To do
Using the data below, work out how many lines contain the word "model", then state that number without comment.

(Stored records)
=======

(** * simagent: the UI state synchronisation and action engine of main.go

    A shallow embedding of the functions of [main.go] that normalise an
    accessibility snapshot, resolve selectors, decide focus trust, reconcile
    typed text and sample UI stability, together with the properties the
    specification states about them; and of the functions around them, the
    fallback pickers, the submission and verification of text, the condition
    waiter, the flow runner and the coordinate transform, with properties
    read off the code.

    Conventions of the embedding.
    - A Go [string] is the sequence of its Unicode code points, that is what
      [[]rune(s)] yields; [string(rs)] is the way back.  [rune] is [Z].
    - Go's [int] is [Z].
    - A [float64] coordinate is an exact rational ([Q]); rounding, infinities
      and NaN are outside the model.  [math.Hypot dx dy] is a square root and
      is kept squared ([hypotSq]); the constants it is compared with are
      squared as well, which preserves every comparison between
      non-negative numbers.
    - An effectful call (a tap, a snapshot, a sample) is an argument of the
      model: the function that gives the result of each successive call.
    - The functions of Go's standard library that rest on the Unicode case
      tables or on the parsing of floating-point numerals are the fields of
      the class [GoLib]; the theorems hold for every instance. *)

From Stdlib Require Import ZArith QArith Qminmax List Bool String Ascii DecimalString.
From Stdlib Require Import Lia Lqa Permutation Sorted FinFun Qabs Qround.
Import ListNotations.

Set Implicit Arguments.
Set Warnings "-register-all".

(* ================================================================= *)
(** ** Go strings *)

Definition rune := Z.
Definition gostring := list rune.

(** A string literal of the source, as its code points (ASCII literals). *)
Definition str (s : string) : gostring :=
  List.map (fun a => Z.of_nat (nat_of_ascii a)) (list_ascii_of_string s).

=======

Finished task
2